While the AKP indeed is partly responsible for the deterioration
of Turkish-Israeli relations, we can't get the whole picture without
looking at how Olmert and Netenyahu governments also contributed to the
deterioration in relations. It was during Olmert's tenure that Turkey
headed the Israeli-Palestinian-Syrian peace talks and Turkish secular
diplomats are still furious with the Olmert government because of his
decision to invade Gaza in 2008 two days after he agreed to sign the
final version of the peace treaty. That is when Israel lost Turkey's
secular diplomats. And of course the killing of 9 Turkish activists
in the flotilla incident marked the lowest point in relations.
I personally do not think Turkish foreign policy is anti-Israeli or
even ideological per se. The depth of Turkish foreign policy thinking
is certainly frustrating the Israelis and some American foreign policy
observers who look at world affairs through a rigidly Cartesian model
of rationality, which is inherently cultural and doesn't take into
account other cultural understandings of rationality.
Turkish-Israeli relations can improve quickly if both sides take
the right steps. But currently, Israel's relations with pretty much
every country in the region are deteriorating. It doesn't have good
relations with any country in the Middle East, and is frequently
attracting criticism from the European Union, Russia, China and most
recently the United States (Obama was overheard agreeing with the
French Prime Minster Sarkozy, who called Netenyahu a 'liar'). In a
regional setting where Israel has no allies and Turkey emerging as
perhaps the most popular country in the region, it is a bit weird
to ask Turkey to change its stance against Israel. You can't sell
it to anyone, politically. Israeli government must change first and
the next government has to apologize from Turkey regarding the death
of 9 activists. This is not my personal view, but is a reflection of
Ankara's prerequisites for normalization. In fact, current tensions
with Syria, together with a nuclear Iran may soon pit Turkey and
Israel into the same front as allies once again.

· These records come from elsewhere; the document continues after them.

(* ===== verification/JsonProtocol.v ===== *)
(** * The JSON protocol

    src/src/json_protocol.cpp: the conversions between packets and JSON values
    and the two serializers. The values are converted here; JsonLexer.v,
    JsonParser.v and JsonSerializer.v are the text side. *)

From Stdlib Require Import ZArith Lia String Ascii.
From stdpp Require Import base list.
From S2P Require Import Prelude Exceptions Base64 JsonValue Protocol.

(** ** The enumeration tables *)

Section Tables.
Import Request.

Definition timing_first := (Immediate, JString (str "immediate")).
Definition timing_rest :=
  [(FrameEnd, JString (str "frame_end")); (MemoryAccess, JString (str "memory_access"));
    (GPUAccess, JString (str "gpu_access")); (SpecialAccess, JString (str "special_access"))].
Definition timing_to_json (t : Timing) : json := enum_to_json timing_rest timing_first t.
Definition timing_from_json (j : json) : Timing := enum_from_json timing_rest timing_first j.

Definition method_first := (Method.Command, JString (str "command")).
Definition method_rest :=
  [(Method.MemoryRead, JString (str "memory_read")); (Method.MemoryWrite, JString (str "memory_write"));
    (Method.GPURead, JString (str "gpu_read")); (Method.GPUWrite, JString (str "gpu_write"));
    (Method.SpecialRead, JString (str "special_read"));
    (Method.SpecialWrite, JString (str "special_write"))].
Definition method_to_json (m : Method.t) : json := enum_to_json method_rest method_first m.
Definition method_from_json (j : json) : Method.t := enum_from_json method_rest method_first j.

Definition sync_first := (Blocking, JString (str "blocking")).
Definition sync_rest := [(NonBlocking, JString (str "nonblocking"))].
Definition sync_to_json (s : Sync) : json := enum_to_json sync_rest sync_first s.
Definition sync_from_json (j : json) : Sync := enum_from_json sync_rest sync_first j.

Definition function_first := (Once, JString (str "once")).
Definition function_rest :=
  [(Conditional, JString (str "conditional")); (Callback, JString (str "callback"))].
Definition function_to_json (f : Function_) : json := enum_to_json function_rest function_first f.
Definition function_from_json (j : json) : Function_ := enum_from_json function_rest function_first j.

What do you think about normalization of Armenian-Turkish relations and
the Karabakh settlement? Which of these problems may be resolved first?
Turkish Prime Minister Erdogan explicitly stated in April 2010, that
the ratification of the Turkish-Armenian 2009 Accord depends upon the
peaceful resolution of the Karabakh issue. At least from the Turkish
perspective, there has to be a Karabakh settlement first, and then
an Armenian-Turkish normalization. Yet, Turkey also makes some small
gestures to the Armenian public opinion, such as the reconsecration
of the Surp Agop Church in Diyarbakır. However, a rapprochement with
Armenia, although desirable, is not Turkey's priority right now with
more fundamental issues arising with the Arab Spring, its relations
with Syria, Israel and Iran. Certainly all Turkish decision-makers will
want to take credit for the improvement of relations with Armenia,
but the prevailing sense in Ankara is that the Armenian leadership
is acting as impediment.
While Armenia asks Turkey not to use the Karabakh issue as a
precondition for talks, Turkey also asks Armenia to drop genocide
charges and to recognize the Turkish-Armenian border established by the
Treaty of Kars in 1922. Besides, Turkey's actions towards Armenia also
affect its relations with Azerbaijan; Turkey wishes not to alienate
the Azeris, primarily because of cultural-historical ties, but more
practically, because of the future of the Baku-Tblisi-Ceyhan pipeline.
The current deadlock will be addressed when the fundamental shift
in the Middle East settles once again and Turkey can re-allocate
its diplomatic efforts and capabilities to the Armenian issue,
or alternatively if Russia's gas transportation deal with Ukraine
arrives at an impasse and the alternative Caucasus energy transit
route regains its critical importance once again.